Para se ter uma ideia dessa manipulação cultural, tem-se a estatística de que quatro em cada 10 norte-americanos acreditam que Deus criou a Terra e os seres humanos há menos de 10 mil anos, segundo uma sondagem da Gallup. Por sinal, A Gallup (empresa estadunidense de pesquisa de opinião) divulgou outro resultado curioso: três em cada quatro norte-americanos veem a Bíblia como a palavra de Deus. (Esses dados você pode analisar de forma mais profunda em entrevista dada por Noah Chomsky, transcrita por Vicence Navarro).

Sabendo destes dados e tendo uma pequena ideia de como a banda toca no seio da sociedade norte americana, faz sentido o teor imbecil do filme. As piadas, por mais que não sejam tão engraçadas por diversos motivos, se justificam quando temos este entendimento.

Negacionismo, controvérsia e consenso científico

Uma questão em particular me chamou a atenção: o termo “consenso científico” utilizado no inicio do filme, quando ainda se questionava a descoberta do asteróide, pelos cientistas, sem a população estar informada da iminente tragédia.
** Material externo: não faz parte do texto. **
(** The analysis panel's request carries no [patientId] or [patientName]:
    whatever the route gets to do with it, the upload is stored under
    ["null_<now>_<file name>"] with the file's bytes, and the script is
    passed the string ["null"] for both patient fields. *)
Theorem analysis_panel_upload_trace (jp : string -> option json) (e : env)
    (f : string * list Byte.byte) (t : string) (Ht : t <> "") :
  exists n,
    fst (inference_POST jp (analyze_form f t) e) =
      firstn n
        [Mkdir (path_join (cwd e) "uploads");
         WriteFile (path_join (cwd e) "uploads") ("null_" ++ show_num (now e) ++ "_" ++ fst f) (snd f);
         Spawn "python"
           [path_join (cwd e) "fl-backend/server/inference.py";
            "--image_path";
            path_join (path_join (cwd e) "uploads") ("null_" ++ show_num (now e) ++ "_" ++ fst f);
            "--image_type"; t; "--patient_id"; "null"; "--patient_name"; "null"]].
Proof.
  destruct f as [name bs].
  apply String.eqb_neq in Ht.
  unfold_routes; unfold analyze_form; simpl; rewrite Ht; simpl.
  split_matches; simpl in *; pairs; simpl.
  all: first [ exists 0; reflexivity | exists 1; reflexivity | exists 2; reflexivity
             | exists 3; reflexivity ].
Qed.

Lemma analysis_panel_upload_trace_witness :
  fst (inference_POST sample_parse (analyze_form ("scan.png", [Byte.x00]) "mri") (sample_env proc_ok)) =
    [Mkdir "/srv/medai/uploads";
     WriteFile "/srv/medai/uploads" "null_1700000000000_scan.png" [Byte.x00];
     Spawn "python"
       ["/srv/medai/fl-backend/server/inference.py"; "--image_path";
        "/srv/medai/uploads/null_1700000000000_scan.png"; "--image_type"; "mri";
        "--patient_id"; "null"; "--patient_name"; "null"]].
Proof.
  destruct (analysis_panel_upload_trace sample_parse (sample_env proc_ok) ("scan.png", [Byte.x00]) "mri"
              ltac:(discriminate)) as [n Hn].
  rewrite Hn.
  destruct n as [| [| [| n]]]; vm_compute in Hn; try discriminate Hn; destruct n; reflexivity.
Defined.
Lemma filter_ascii (f : Z -> bool) (s : str) :
  forallb is_ascii s = true -> forallb is_ascii (filter f s) = true.
Proof.
  rewrite !forallb_forall. intros H x Hx. apply filter_In in Hx. apply H, Hx.
Qed.

Lemma b64decode_filter (s : str) :
  forallb is_ascii s = true -> b64decode (filter in_alphabet_or_pad s) = b64decode s.
Proof.
  intros H. unfold b64decode, bytes_from_decode_data.
  rewrite H, (filter_ascii in_alphabet_or_pad s H). cbn [bind].
  apply a2b_loop_filter, H.
Qed.

(** The decoder raises nothing but its own exception. *)
Lemma a2b_loop_error (data : bytes) :
  forall quad_pos leftchar pads produced e,
    a2b_loop data quad_pos leftchar pads produced = Raise e ->
    exists msg, e = BinasciiError msg.
Proof.
  induction data as [| ch data IH]; intros q l p n e; cbn [a2b_loop].
  - destruct (q =? 0); [discriminate |].
    destruct (q =? 1); intros [= <-]; eexists; reflexivity.
  - destruct (b2z ch =? BASE64_PAD).
    + destruct (2 <=? q); [| apply IH].
      destruct (4 <=? q + (p + 1)); [discriminate | apply IH].
    + destruct (table_a2b_base64 (b2z ch)) as [v |]; [| apply IH].
      destruct (q =? 0); [apply IH |].
      destruct (q =? 1);
        [| destruct (q =? 2)];
        match goal with
        | |- bind ?r _ = _ -> _ =>
            destruct r as [tl | e'] eqn:E; cbn [bind];
            [discriminate | intros [= <-]; apply IH in E; exact E]
        end.
Qed.

Lemma b64decode_error (s : str) (e : exn) :
  b64decode s = Raise e -> is_encoding_error e = true.
Proof.
  unfold b64decode, bytes_from_decode_data.
  destruct (forallb is_ascii s); cbn [bind].
  - intros H. apply a2b_loop_error in H. destruct H as [msg ->]. reflexivity.
  - intros [= <-]. reflexivity.
Qed.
Mas afinal, o que é consenso científico (e controvérsia científica)?

O consenso científico é quando a maioria da comunidade cientifica apresenta a mesma conclusão para determinado fato que está sendo pesquisado. Já a controvérsia, é quando uma parte tem determinada conclusão e outra parte da comunidade cientifica mundial tem uma resposta diferente ao mesmo objeto de pesquisa estudado. (Assista o vídeo para mais informações clicando aqui).

Esse tema, por mais que tirado de uma simples cena, é de extrema importância nos dias de hoje. Querem um exemplo? Nos EUA, desde a década de 1970, já havia um consenso científico sobre o tabagismo conter substâncias cancerígenas. Porém, só virou consenso de fato a partir da década de 1990, pois durante 20 anos, empresas de cigarros patrocinavam pseudos cientistas e formadores de opinião da época para gerar a controvérsia.

Quanto ao tema aquecimento global temos o mesmo caso. A pandemia de Covid 19 também apresentou (e apresenta) esta mesma característica, e no caso da descoberta do meteoro temos essa mesma prática.

Conclusão

Vejo muito crítico de cinema menosprezando o filme, debruçados muito em seus aspectos técnicos (o que é legítimo). Mas na verdade, Não Olhe para Cima é um deboche ao sistema americano de governar. Corrupção, governo de ricos para ricos. Um feijão com arroz para constranger a classe média. Escancara o ridículo dessa nossa classe com pensamento majoritário fascista e idiotizado.

Facilita o deboche para com aqueles que se dizem pertencer a uma classe culturalmente superior, mas que elegeu um projeto de poder que tem como um de seus pilares o negacionismo científico. Se antes era difícil sintetizar um argumento compacto contra a imbecilidade, agora existe um filme.

O filme tem falhas? Claro. Mas a boiada está nele: NÃO OLHE PARA CIMA

Não Olhe para Cima

Diretor: Adam Mckay

Disponível na Netflix

 

*Professor, pesquisador e colaborador do Tem Que Ver.